• DIRECTIONS:
Go to the line containing "allowed (dr_agents D) (u32 arg);" in the records below and print it and every following line exactly, on through the line containing "else if cmd =? TC_NS_CLIENT_IOCTL_SYC_SYS_TIME", then stop.

★ ★ ★

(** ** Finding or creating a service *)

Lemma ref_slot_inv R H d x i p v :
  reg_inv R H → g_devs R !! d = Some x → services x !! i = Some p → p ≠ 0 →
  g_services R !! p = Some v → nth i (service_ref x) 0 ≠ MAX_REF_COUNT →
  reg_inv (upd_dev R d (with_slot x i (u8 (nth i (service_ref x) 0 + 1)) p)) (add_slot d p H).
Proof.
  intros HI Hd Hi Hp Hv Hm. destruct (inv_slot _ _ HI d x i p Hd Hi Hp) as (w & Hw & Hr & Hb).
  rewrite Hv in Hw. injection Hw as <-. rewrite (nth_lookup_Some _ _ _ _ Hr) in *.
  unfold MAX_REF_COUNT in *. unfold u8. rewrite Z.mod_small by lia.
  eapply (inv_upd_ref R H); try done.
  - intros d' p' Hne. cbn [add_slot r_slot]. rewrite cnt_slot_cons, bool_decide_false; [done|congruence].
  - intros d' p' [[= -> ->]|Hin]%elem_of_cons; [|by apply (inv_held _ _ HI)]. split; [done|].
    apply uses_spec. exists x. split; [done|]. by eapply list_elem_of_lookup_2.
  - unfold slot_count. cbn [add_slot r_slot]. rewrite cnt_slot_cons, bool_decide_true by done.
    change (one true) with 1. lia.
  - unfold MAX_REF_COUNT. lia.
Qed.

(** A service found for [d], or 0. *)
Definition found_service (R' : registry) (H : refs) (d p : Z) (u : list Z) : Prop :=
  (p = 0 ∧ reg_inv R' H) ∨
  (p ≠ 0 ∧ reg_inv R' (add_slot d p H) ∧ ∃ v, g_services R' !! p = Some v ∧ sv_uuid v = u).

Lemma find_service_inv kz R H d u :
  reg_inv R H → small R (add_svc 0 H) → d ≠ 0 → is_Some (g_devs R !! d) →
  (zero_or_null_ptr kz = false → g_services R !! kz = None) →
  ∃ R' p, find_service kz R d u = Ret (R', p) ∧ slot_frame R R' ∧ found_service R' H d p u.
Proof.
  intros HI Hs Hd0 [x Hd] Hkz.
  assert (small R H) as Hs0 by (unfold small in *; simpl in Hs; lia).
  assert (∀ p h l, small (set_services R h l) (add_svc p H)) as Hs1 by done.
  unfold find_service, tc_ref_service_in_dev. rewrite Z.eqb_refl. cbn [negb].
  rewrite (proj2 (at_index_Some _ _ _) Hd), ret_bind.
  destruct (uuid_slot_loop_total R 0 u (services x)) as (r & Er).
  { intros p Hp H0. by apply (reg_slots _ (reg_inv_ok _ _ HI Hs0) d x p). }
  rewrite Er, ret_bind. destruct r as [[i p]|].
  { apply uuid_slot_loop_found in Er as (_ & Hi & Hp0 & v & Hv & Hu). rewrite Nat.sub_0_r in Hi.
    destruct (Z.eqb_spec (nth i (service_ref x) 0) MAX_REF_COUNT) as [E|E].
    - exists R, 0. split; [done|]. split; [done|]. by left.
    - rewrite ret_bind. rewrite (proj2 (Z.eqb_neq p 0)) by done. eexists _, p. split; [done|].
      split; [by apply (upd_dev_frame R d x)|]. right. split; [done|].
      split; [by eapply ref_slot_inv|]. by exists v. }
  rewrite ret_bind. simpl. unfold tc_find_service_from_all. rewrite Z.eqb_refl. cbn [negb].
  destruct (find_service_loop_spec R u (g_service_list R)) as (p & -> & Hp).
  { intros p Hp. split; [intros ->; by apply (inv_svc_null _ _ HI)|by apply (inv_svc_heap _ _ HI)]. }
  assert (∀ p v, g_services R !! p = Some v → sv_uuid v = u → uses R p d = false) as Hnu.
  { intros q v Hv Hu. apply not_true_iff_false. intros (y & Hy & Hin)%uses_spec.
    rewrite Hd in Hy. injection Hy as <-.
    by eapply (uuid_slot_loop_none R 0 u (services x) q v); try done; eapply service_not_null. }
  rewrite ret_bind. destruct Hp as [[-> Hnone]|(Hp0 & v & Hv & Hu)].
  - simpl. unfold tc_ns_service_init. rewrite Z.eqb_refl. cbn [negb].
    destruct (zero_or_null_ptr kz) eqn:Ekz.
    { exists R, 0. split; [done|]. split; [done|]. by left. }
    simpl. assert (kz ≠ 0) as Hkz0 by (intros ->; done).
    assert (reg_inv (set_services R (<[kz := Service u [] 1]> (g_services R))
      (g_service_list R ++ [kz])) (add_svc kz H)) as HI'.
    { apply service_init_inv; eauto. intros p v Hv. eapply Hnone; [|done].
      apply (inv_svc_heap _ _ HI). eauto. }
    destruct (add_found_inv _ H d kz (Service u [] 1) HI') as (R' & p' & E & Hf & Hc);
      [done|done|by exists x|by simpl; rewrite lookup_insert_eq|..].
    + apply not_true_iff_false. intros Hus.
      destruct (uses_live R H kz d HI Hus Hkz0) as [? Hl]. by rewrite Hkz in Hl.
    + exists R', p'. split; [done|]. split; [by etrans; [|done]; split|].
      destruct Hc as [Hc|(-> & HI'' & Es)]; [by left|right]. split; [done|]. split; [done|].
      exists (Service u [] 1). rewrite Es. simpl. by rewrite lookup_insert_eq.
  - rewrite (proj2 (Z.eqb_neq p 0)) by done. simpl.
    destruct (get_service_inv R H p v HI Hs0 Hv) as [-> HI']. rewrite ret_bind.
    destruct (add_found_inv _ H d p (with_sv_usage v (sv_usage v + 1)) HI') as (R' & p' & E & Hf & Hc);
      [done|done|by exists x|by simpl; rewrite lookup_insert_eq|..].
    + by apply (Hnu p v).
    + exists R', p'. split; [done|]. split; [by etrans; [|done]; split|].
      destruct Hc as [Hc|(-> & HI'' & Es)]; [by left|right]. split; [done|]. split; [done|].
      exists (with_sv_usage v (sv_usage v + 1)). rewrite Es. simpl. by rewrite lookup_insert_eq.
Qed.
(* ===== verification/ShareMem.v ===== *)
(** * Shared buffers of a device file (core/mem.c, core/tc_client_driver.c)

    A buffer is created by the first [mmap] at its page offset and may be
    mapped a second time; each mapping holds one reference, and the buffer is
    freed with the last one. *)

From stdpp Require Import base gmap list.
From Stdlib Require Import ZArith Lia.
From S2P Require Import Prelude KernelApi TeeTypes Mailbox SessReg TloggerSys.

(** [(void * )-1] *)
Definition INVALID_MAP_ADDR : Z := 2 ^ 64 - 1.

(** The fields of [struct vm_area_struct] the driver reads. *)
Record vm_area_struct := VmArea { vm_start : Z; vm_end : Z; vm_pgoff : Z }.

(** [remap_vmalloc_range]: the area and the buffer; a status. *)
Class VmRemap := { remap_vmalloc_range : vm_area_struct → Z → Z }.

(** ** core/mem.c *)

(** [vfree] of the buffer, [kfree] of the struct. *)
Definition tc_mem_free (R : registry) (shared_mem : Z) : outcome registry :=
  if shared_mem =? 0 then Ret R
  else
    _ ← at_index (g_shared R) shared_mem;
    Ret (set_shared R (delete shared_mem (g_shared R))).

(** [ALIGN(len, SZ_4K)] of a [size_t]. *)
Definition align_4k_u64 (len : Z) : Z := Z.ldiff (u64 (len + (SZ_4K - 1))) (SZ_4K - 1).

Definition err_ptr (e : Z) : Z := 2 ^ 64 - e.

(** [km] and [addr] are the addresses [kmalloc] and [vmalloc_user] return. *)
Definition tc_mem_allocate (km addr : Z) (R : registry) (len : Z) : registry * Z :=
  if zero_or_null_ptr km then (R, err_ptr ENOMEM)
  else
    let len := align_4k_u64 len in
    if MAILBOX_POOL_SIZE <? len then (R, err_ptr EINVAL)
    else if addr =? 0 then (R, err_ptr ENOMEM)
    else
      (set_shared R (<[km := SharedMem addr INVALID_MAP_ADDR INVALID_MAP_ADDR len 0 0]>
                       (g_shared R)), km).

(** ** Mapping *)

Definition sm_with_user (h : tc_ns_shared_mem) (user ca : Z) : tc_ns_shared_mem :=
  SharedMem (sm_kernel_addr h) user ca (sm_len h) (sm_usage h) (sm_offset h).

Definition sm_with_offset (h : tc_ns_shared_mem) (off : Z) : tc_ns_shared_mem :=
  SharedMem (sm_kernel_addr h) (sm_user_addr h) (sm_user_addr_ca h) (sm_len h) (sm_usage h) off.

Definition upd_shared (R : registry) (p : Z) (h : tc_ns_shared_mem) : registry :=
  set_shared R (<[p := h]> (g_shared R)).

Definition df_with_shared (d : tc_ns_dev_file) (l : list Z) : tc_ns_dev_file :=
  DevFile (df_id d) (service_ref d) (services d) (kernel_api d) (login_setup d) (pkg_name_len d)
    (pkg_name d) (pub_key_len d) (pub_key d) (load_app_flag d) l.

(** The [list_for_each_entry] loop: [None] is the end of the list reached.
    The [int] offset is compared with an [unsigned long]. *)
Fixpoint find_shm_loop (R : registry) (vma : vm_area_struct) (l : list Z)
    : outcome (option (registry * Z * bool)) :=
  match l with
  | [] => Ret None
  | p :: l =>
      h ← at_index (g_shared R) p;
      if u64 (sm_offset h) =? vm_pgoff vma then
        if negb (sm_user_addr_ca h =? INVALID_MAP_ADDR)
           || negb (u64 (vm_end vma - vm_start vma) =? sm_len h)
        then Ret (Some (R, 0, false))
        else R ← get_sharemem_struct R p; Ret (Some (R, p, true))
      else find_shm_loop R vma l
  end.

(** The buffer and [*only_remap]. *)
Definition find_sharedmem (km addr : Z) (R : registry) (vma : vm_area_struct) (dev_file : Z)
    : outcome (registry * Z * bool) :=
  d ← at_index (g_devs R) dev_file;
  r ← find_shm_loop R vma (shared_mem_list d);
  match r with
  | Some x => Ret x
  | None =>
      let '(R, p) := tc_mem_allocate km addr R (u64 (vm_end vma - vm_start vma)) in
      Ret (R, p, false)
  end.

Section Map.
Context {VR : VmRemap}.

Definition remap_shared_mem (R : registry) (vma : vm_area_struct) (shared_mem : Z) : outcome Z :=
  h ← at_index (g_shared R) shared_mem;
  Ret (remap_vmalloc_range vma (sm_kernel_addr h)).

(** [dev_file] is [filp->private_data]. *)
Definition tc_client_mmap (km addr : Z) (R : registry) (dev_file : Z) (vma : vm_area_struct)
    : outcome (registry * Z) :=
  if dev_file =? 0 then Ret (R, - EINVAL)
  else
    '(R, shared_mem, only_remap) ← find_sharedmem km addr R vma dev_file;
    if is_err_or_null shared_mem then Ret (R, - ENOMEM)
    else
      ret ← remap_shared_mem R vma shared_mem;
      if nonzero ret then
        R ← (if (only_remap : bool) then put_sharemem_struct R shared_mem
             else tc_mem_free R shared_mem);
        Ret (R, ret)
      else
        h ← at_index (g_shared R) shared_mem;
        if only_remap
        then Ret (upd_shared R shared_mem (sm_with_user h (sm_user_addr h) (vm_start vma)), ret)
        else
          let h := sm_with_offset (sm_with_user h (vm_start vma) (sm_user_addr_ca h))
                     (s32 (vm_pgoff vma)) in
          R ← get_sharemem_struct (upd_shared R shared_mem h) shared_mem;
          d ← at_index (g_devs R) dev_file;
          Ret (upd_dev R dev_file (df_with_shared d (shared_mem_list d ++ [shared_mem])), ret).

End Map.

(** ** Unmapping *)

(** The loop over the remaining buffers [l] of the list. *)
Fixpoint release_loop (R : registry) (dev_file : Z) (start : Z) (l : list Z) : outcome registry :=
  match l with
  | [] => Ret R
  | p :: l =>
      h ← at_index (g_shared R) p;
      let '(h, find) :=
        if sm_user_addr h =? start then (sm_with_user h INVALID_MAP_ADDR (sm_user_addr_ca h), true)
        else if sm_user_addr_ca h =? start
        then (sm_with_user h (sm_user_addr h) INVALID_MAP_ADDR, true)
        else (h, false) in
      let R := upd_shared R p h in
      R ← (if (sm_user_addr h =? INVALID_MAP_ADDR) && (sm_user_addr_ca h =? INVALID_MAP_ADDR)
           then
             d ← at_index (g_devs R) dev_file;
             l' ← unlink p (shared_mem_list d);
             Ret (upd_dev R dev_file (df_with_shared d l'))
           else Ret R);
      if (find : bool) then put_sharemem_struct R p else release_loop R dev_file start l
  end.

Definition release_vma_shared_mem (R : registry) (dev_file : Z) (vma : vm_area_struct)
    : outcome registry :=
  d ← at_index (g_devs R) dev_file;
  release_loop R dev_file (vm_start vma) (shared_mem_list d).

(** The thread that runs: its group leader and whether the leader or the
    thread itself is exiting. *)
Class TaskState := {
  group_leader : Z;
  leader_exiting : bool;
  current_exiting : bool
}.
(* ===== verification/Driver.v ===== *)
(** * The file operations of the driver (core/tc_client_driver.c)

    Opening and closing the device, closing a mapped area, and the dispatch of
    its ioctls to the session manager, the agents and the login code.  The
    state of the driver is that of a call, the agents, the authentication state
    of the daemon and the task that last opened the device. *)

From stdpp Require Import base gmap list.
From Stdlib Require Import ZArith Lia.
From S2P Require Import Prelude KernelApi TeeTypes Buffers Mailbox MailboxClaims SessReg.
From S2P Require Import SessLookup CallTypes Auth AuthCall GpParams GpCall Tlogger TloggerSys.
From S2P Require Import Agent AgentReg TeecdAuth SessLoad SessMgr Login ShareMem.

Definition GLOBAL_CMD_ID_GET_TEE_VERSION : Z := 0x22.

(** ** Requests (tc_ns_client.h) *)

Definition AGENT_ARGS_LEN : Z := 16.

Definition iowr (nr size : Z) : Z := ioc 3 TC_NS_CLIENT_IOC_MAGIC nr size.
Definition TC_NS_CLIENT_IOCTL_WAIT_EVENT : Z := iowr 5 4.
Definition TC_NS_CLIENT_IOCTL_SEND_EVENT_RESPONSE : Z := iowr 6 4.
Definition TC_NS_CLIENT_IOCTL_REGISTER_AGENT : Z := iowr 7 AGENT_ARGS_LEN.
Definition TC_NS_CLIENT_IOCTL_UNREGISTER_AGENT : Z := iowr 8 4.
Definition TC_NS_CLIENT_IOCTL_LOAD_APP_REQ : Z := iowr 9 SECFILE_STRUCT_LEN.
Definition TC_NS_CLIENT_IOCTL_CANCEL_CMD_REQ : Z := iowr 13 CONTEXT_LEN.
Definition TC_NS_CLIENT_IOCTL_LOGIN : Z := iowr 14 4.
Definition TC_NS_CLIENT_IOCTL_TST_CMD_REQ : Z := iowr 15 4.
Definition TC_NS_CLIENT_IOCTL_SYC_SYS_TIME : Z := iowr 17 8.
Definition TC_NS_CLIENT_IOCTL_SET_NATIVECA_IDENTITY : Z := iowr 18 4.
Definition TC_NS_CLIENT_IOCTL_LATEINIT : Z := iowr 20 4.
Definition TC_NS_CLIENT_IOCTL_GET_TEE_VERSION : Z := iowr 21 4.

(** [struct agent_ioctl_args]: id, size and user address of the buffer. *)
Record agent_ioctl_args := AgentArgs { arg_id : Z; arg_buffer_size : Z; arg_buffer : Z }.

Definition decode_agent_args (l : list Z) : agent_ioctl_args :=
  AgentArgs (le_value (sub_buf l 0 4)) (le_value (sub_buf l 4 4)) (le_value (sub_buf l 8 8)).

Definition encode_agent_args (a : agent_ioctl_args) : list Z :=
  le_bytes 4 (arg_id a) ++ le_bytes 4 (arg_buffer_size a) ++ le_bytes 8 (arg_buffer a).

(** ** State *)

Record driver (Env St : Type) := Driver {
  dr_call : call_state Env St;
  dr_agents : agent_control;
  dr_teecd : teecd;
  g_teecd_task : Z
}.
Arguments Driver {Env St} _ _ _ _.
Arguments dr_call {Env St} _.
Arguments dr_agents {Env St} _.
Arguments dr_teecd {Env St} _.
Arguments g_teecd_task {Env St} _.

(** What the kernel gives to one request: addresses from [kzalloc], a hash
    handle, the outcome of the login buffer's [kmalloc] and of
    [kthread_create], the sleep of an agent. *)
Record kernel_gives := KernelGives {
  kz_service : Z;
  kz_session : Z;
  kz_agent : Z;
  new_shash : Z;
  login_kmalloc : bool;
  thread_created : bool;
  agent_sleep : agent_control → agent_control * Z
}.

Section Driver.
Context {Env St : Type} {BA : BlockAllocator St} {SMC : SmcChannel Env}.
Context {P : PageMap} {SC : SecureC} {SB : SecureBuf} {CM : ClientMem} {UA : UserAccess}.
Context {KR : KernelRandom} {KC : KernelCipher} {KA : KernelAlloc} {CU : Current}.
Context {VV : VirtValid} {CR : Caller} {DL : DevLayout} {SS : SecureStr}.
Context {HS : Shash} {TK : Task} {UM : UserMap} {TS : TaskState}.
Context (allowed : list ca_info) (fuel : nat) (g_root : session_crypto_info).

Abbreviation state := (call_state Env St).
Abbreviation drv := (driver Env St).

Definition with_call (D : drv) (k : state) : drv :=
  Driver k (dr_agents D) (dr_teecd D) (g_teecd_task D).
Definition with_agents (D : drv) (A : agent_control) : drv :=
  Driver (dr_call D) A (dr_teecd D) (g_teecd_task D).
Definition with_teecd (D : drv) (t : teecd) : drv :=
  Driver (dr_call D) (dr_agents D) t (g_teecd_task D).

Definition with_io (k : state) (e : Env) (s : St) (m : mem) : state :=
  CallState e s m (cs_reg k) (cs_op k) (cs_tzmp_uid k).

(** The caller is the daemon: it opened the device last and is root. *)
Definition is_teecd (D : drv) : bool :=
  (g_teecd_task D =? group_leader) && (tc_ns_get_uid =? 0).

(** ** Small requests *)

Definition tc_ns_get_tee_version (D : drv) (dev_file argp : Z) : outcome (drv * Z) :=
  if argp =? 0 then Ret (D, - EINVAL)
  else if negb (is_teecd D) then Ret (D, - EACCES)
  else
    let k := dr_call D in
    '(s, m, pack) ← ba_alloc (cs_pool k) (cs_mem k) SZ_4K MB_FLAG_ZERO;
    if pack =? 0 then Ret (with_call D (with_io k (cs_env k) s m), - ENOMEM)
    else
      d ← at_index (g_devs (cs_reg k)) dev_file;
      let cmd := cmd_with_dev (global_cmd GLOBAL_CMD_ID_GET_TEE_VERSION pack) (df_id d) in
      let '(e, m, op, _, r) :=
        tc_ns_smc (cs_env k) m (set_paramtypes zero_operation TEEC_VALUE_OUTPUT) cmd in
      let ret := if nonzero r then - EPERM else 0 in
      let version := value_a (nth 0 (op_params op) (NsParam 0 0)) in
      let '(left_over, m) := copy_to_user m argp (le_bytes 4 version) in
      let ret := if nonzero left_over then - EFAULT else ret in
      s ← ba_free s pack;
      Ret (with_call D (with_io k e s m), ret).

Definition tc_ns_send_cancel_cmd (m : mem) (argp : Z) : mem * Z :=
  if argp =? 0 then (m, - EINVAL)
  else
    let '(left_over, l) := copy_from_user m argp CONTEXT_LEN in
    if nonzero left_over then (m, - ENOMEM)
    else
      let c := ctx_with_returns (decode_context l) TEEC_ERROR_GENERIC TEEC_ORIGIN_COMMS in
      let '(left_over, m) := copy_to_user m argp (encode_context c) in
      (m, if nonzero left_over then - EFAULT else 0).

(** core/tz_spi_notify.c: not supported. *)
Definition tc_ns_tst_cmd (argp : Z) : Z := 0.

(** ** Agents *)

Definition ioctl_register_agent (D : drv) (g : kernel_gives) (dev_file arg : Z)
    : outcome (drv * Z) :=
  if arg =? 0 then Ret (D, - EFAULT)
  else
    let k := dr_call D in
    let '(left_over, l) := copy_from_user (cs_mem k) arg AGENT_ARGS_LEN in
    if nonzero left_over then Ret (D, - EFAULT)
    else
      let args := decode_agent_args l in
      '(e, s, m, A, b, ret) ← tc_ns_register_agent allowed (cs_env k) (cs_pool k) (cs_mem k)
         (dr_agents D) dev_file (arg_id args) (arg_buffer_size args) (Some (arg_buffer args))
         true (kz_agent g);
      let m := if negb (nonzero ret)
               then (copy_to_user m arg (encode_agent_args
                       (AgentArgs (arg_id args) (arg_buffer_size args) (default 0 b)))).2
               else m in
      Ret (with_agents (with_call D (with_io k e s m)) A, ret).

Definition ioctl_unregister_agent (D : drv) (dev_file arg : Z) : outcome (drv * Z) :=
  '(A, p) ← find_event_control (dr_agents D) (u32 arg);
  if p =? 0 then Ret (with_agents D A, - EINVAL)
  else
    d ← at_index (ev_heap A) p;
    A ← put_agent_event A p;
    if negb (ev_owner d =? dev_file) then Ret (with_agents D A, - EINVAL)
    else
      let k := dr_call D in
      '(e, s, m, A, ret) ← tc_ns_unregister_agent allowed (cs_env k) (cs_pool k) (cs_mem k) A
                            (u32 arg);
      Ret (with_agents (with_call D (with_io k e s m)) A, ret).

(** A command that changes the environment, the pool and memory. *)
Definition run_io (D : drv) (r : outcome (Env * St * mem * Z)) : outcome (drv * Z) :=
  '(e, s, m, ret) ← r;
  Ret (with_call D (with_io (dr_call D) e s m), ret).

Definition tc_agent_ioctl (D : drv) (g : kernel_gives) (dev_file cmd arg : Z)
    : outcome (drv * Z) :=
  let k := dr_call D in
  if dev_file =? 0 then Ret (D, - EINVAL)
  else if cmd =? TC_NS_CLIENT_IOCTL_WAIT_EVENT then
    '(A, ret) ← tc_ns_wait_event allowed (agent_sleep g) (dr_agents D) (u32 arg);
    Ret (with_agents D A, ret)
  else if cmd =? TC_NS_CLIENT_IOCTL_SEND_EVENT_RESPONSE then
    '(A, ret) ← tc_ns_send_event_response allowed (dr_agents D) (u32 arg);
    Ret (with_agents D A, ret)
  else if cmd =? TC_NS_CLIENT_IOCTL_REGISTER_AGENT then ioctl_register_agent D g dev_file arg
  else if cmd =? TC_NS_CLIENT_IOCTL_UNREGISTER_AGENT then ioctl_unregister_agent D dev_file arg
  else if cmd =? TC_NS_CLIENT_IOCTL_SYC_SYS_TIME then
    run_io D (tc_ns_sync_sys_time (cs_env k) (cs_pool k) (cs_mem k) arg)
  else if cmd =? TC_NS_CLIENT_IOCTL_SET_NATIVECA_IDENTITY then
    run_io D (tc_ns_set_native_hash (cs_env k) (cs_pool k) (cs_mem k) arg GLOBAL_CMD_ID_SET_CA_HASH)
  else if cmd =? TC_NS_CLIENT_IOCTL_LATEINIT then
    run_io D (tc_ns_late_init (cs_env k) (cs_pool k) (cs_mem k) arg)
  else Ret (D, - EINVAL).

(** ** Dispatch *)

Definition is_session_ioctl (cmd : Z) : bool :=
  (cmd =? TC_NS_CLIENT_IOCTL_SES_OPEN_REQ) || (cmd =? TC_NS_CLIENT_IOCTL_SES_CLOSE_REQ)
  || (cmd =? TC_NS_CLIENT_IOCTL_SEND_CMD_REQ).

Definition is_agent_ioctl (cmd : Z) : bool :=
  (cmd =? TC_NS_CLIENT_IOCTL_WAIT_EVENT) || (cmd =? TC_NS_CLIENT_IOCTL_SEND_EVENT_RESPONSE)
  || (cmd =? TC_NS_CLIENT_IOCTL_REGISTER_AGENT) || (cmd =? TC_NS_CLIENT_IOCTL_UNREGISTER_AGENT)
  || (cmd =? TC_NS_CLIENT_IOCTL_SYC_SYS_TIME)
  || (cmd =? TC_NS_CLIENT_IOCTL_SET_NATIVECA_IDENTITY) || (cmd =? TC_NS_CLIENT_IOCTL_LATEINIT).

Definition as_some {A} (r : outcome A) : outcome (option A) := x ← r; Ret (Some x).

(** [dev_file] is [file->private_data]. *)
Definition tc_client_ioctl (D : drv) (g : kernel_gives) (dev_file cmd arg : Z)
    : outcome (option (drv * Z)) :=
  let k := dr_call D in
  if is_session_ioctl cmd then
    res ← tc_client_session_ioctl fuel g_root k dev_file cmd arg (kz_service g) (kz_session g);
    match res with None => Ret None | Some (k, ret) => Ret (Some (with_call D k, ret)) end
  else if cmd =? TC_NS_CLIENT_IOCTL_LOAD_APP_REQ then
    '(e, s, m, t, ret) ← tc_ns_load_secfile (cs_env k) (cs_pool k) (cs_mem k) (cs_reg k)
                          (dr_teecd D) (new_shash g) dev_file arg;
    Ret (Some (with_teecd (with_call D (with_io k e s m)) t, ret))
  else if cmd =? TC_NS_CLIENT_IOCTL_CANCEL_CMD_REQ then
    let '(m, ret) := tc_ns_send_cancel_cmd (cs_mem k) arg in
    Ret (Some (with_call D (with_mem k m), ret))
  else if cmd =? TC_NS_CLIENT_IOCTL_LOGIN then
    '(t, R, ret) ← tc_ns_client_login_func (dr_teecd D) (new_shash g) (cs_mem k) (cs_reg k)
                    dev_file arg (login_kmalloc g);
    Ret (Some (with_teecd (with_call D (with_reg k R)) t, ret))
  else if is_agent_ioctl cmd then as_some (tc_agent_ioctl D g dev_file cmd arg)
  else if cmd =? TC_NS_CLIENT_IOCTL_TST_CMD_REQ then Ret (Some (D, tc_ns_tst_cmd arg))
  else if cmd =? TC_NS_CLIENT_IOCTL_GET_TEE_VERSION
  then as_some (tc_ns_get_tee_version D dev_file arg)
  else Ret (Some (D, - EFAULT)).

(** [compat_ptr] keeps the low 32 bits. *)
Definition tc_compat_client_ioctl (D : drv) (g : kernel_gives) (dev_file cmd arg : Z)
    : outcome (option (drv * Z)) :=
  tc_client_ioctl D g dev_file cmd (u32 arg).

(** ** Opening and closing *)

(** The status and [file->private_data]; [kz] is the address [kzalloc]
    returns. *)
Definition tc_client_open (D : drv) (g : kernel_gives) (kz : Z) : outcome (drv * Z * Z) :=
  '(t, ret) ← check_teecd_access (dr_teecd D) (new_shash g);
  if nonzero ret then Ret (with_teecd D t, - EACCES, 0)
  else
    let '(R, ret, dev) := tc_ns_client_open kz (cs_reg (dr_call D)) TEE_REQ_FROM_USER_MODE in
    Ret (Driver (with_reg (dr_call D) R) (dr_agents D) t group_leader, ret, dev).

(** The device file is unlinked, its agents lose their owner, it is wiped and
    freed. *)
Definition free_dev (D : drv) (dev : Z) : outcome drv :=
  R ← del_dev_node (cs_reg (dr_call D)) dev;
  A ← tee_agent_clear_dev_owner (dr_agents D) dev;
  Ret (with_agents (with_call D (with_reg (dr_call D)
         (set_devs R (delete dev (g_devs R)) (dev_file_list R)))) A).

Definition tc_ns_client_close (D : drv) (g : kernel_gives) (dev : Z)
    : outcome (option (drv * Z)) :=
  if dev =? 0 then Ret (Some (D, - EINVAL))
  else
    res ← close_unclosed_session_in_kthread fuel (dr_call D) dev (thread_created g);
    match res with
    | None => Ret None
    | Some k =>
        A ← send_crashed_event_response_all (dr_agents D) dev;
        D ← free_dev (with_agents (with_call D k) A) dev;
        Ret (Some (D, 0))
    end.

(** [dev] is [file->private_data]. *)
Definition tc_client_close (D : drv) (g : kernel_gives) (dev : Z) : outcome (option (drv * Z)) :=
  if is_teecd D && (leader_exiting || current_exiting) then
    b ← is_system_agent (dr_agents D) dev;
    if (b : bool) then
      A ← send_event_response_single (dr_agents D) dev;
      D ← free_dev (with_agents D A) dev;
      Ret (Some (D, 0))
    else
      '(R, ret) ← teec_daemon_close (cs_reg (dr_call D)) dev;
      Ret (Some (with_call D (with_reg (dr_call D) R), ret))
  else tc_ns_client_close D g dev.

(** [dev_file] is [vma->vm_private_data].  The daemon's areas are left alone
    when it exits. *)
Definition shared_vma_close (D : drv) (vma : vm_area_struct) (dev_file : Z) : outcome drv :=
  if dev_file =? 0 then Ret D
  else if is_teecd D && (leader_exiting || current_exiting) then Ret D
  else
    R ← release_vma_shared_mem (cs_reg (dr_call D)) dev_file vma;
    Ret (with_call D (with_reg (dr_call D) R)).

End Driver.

★ ★ ★

• SOLUTION:
    '(A, ret) ← tc_ns_send_event_response allowed (dr_agents D) (u32 arg);
    Ret (with_agents D A, ret)
  else if cmd =? TC_NS_CLIENT_IOCTL_REGISTER_AGENT then ioctl_register_agent D g dev_file arg
  else if cmd =? TC_NS_CLIENT_IOCTL_UNREGISTER_AGENT then ioctl_unregister_agent D dev_file arg
  else if cmd =? TC_NS_CLIENT_IOCTL_SYC_SYS_TIME then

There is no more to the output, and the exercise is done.